§ Work task:
Return each line of the listing exactly as written.

§ Available data:

------------------------------------------------------------

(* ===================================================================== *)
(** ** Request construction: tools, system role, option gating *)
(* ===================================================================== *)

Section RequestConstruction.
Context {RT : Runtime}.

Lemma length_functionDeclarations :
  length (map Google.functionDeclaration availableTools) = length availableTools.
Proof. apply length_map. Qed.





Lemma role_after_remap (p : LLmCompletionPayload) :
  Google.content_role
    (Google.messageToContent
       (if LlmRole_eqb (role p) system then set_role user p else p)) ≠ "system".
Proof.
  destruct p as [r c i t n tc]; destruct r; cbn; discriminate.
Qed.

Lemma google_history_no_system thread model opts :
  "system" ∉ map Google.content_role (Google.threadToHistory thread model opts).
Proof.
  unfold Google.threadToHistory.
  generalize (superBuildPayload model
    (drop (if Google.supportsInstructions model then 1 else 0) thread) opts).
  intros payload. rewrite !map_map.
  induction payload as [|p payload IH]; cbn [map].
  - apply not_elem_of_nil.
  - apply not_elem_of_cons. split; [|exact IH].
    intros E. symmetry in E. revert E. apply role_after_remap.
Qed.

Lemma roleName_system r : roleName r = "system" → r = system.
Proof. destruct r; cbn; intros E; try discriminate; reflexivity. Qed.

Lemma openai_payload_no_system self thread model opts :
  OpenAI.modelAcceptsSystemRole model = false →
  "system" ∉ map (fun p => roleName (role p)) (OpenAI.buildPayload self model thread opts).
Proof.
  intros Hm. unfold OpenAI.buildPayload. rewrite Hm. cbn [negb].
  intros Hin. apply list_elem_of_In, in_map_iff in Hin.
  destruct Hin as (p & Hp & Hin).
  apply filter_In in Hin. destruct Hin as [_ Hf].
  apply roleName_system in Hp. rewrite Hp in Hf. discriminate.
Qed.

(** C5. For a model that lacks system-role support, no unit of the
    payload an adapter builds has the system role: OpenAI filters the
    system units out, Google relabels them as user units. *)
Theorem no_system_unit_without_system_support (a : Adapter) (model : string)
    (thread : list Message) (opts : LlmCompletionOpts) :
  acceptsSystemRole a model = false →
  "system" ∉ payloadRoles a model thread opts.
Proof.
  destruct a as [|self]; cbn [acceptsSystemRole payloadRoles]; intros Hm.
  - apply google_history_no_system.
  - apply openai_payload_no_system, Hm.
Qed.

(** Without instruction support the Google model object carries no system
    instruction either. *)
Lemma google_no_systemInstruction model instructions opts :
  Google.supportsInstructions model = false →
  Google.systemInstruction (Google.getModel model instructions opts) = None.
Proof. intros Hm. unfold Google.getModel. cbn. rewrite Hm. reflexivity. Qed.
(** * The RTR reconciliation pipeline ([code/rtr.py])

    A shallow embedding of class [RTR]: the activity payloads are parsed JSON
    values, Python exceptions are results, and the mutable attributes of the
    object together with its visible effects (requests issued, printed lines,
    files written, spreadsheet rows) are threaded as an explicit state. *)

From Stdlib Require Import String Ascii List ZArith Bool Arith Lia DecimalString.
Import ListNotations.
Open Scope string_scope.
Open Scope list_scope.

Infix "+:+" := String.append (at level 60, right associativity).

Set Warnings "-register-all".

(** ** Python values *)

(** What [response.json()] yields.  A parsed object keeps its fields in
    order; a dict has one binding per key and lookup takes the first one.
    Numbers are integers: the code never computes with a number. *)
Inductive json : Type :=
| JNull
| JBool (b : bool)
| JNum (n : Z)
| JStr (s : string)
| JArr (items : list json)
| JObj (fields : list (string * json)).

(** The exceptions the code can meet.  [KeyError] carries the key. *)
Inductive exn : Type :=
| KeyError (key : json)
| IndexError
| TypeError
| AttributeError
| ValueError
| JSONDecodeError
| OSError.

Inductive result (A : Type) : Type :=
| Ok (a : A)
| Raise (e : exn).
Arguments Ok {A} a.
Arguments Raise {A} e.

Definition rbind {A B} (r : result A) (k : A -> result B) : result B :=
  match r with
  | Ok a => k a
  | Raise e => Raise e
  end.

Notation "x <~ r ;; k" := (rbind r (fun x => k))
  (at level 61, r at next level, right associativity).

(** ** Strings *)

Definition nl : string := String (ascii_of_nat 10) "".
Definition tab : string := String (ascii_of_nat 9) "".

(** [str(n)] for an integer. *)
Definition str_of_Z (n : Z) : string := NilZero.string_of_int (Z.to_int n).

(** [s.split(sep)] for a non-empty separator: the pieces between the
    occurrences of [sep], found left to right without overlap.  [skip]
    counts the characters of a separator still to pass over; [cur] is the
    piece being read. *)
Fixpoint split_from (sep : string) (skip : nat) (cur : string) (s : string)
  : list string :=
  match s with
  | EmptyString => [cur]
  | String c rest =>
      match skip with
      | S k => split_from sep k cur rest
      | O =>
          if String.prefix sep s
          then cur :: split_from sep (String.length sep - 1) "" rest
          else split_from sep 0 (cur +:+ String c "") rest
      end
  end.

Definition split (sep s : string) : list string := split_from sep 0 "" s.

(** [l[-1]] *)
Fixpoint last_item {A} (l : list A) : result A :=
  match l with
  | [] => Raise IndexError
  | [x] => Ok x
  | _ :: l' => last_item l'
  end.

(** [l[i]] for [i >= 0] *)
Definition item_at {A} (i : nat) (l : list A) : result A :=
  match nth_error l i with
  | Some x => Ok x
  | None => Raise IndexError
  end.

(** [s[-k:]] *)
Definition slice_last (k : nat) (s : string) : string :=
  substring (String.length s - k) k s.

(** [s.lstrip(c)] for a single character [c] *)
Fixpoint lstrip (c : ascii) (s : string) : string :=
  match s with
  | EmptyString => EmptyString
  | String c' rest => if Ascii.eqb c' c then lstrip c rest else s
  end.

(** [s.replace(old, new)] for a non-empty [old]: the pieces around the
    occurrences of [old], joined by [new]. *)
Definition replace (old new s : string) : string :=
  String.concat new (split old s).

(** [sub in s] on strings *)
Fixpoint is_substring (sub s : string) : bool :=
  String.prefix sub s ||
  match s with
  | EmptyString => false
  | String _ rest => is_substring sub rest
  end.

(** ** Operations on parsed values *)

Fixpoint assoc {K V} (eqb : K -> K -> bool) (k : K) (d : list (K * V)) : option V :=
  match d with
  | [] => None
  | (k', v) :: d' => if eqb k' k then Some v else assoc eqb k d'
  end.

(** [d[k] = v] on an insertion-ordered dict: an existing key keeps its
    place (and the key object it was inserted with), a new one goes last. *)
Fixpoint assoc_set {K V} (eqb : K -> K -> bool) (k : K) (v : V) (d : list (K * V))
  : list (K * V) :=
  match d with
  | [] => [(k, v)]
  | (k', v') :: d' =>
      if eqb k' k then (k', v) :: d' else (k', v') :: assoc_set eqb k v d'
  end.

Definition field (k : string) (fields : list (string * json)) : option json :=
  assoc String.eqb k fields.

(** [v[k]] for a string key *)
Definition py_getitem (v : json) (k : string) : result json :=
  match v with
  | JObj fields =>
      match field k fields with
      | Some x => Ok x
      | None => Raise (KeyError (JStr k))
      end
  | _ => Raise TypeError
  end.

------------------------------------------------------------

§ Solution to this exercise:
(* ===================================================================== *)
(** ** Request construction: tools, system role, option gating *)
(* ===================================================================== *)

Section RequestConstruction.
Context {RT : Runtime}.

Lemma length_functionDeclarations :
  length (map Google.functionDeclaration availableTools) = length availableTools.
Proof. apply length_map. Qed.





Lemma role_after_remap (p : LLmCompletionPayload) :
  Google.content_role
    (Google.messageToContent
       (if LlmRole_eqb (role p) system then set_role user p else p)) ≠ "system".
Proof.
  destruct p as [r c i t n tc]; destruct r; cbn; discriminate.
Qed.

Lemma google_history_no_system thread model opts :
  "system" ∉ map Google.content_role (Google.threadToHistory thread model opts).
Proof.
  unfold Google.threadToHistory.
  generalize (superBuildPayload model
    (drop (if Google.supportsInstructions model then 1 else 0) thread) opts).
  intros payload. rewrite !map_map.
  induction payload as [|p payload IH]; cbn [map].
  - apply not_elem_of_nil.
  - apply not_elem_of_cons. split; [|exact IH].
    intros E. symmetry in E. revert E. apply role_after_remap.
Qed.

Lemma roleName_system r : roleName r = "system" → r = system.
Proof. destruct r; cbn; intros E; try discriminate; reflexivity. Qed.

Lemma openai_payload_no_system self thread model opts :
  OpenAI.modelAcceptsSystemRole model = false →
  "system" ∉ map (fun p => roleName (role p)) (OpenAI.buildPayload self model thread opts).
Proof.
  intros Hm. unfold OpenAI.buildPayload. rewrite Hm. cbn [negb].
  intros Hin. apply list_elem_of_In, in_map_iff in Hin.
  destruct Hin as (p & Hp & Hin).
  apply filter_In in Hin. destruct Hin as [_ Hf].
  apply roleName_system in Hp. rewrite Hp in Hf. discriminate.
Qed.

(** C5. For a model that lacks system-role support, no unit of the
    payload an adapter builds has the system role: OpenAI filters the
    system units out, Google relabels them as user units. *)
Theorem no_system_unit_without_system_support (a : Adapter) (model : string)
    (thread : list Message) (opts : LlmCompletionOpts) :
  acceptsSystemRole a model = false →
  "system" ∉ payloadRoles a model thread opts.
Proof.
  destruct a as [|self]; cbn [acceptsSystemRole payloadRoles]; intros Hm.
  - apply google_history_no_system.
  - apply openai_payload_no_system, Hm.
Qed.

(** Without instruction support the Google model object carries no system
    instruction either. *)
Lemma google_no_systemInstruction model instructions opts :
  Google.supportsInstructions model = false →
  Google.systemInstruction (Google.getModel model instructions opts) = None.
Proof. intros Hm. unfold Google.getModel. cbn. rewrite Hm. reflexivity. Qed.
(** * The RTR reconciliation pipeline ([code/rtr.py])

    A shallow embedding of class [RTR]: the activity payloads are parsed JSON
    values, Python exceptions are results, and the mutable attributes of the
    object together with its visible effects (requests issued, printed lines,
    files written, spreadsheet rows) are threaded as an explicit state. *)

From Stdlib Require Import String Ascii List ZArith Bool Arith Lia DecimalString.
Import ListNotations.
Open Scope string_scope.
Open Scope list_scope.

Infix "+:+" := String.append (at level 60, right associativity).

Set Warnings "-register-all".

(** ** Python values *)

(** What [response.json()] yields.  A parsed object keeps its fields in
    order; a dict has one binding per key and lookup takes the first one.
    Numbers are integers: the code never computes with a number. *)
Inductive json : Type :=
| JNull
| JBool (b : bool)
| JNum (n : Z)
| JStr (s : string)
| JArr (items : list json)
| JObj (fields : list (string * json)).

(** The exceptions the code can meet.  [KeyError] carries the key. *)
Inductive exn : Type :=
| KeyError (key : json)
| IndexError
| TypeError
| AttributeError
| ValueError
| JSONDecodeError
| OSError.

Inductive result (A : Type) : Type :=
| Ok (a : A)
| Raise (e : exn).
Arguments Ok {A} a.
Arguments Raise {A} e.

Definition rbind {A B} (r : result A) (k : A -> result B) : result B :=
  match r with
  | Ok a => k a
  | Raise e => Raise e
  end.

Notation "x <~ r ;; k" := (rbind r (fun x => k))
  (at level 61, r at next level, right associativity).

(** ** Strings *)

Definition nl : string := String (ascii_of_nat 10) "".
Definition tab : string := String (ascii_of_nat 9) "".

(** [str(n)] for an integer. *)
Definition str_of_Z (n : Z) : string := NilZero.string_of_int (Z.to_int n).

(** [s.split(sep)] for a non-empty separator: the pieces between the
    occurrences of [sep], found left to right without overlap.  [skip]
    counts the characters of a separator still to pass over; [cur] is the
    piece being read. *)
Fixpoint split_from (sep : string) (skip : nat) (cur : string) (s : string)
  : list string :=
  match s with
  | EmptyString => [cur]
  | String c rest =>
      match skip with
      | S k => split_from sep k cur rest
      | O =>
          if String.prefix sep s
          then cur :: split_from sep (String.length sep - 1) "" rest
          else split_from sep 0 (cur +:+ String c "") rest
      end
  end.

Definition split (sep s : string) : list string := split_from sep 0 "" s.

(** [l[-1]] *)
Fixpoint last_item {A} (l : list A) : result A :=
  match l with
  | [] => Raise IndexError
  | [x] => Ok x
  | _ :: l' => last_item l'
  end.

(** [l[i]] for [i >= 0] *)
Definition item_at {A} (i : nat) (l : list A) : result A :=
  match nth_error l i with
  | Some x => Ok x
  | None => Raise IndexError
  end.

(** [s[-k:]] *)
Definition slice_last (k : nat) (s : string) : string :=
  substring (String.length s - k) k s.

(** [s.lstrip(c)] for a single character [c] *)
Fixpoint lstrip (c : ascii) (s : string) : string :=
  match s with
  | EmptyString => EmptyString
  | String c' rest => if Ascii.eqb c' c then lstrip c rest else s
  end.

(** [s.replace(old, new)] for a non-empty [old]: the pieces around the
    occurrences of [old], joined by [new]. *)
Definition replace (old new s : string) : string :=
  String.concat new (split old s).

(** [sub in s] on strings *)
Fixpoint is_substring (sub s : string) : bool :=
  String.prefix sub s ||
  match s with
  | EmptyString => false
  | String _ rest => is_substring sub rest
  end.

(** ** Operations on parsed values *)

Fixpoint assoc {K V} (eqb : K -> K -> bool) (k : K) (d : list (K * V)) : option V :=
  match d with
  | [] => None
  | (k', v) :: d' => if eqb k' k then Some v else assoc eqb k d'
  end.

(** [d[k] = v] on an insertion-ordered dict: an existing key keeps its
    place (and the key object it was inserted with), a new one goes last. *)
Fixpoint assoc_set {K V} (eqb : K -> K -> bool) (k : K) (v : V) (d : list (K * V))
  : list (K * V) :=
  match d with
  | [] => [(k, v)]
  | (k', v') :: d' =>
      if eqb k' k then (k', v) :: d' else (k', v') :: assoc_set eqb k v d'
  end.

Definition field (k : string) (fields : list (string * json)) : option json :=
  assoc String.eqb k fields.

(** [v[k]] for a string key *)
Definition py_getitem (v : json) (k : string) : result json :=
  match v with
  | JObj fields =>
      match field k fields with
      | Some x => Ok x
      | None => Raise (KeyError (JStr k))
      end
  | _ => Raise TypeError
  end.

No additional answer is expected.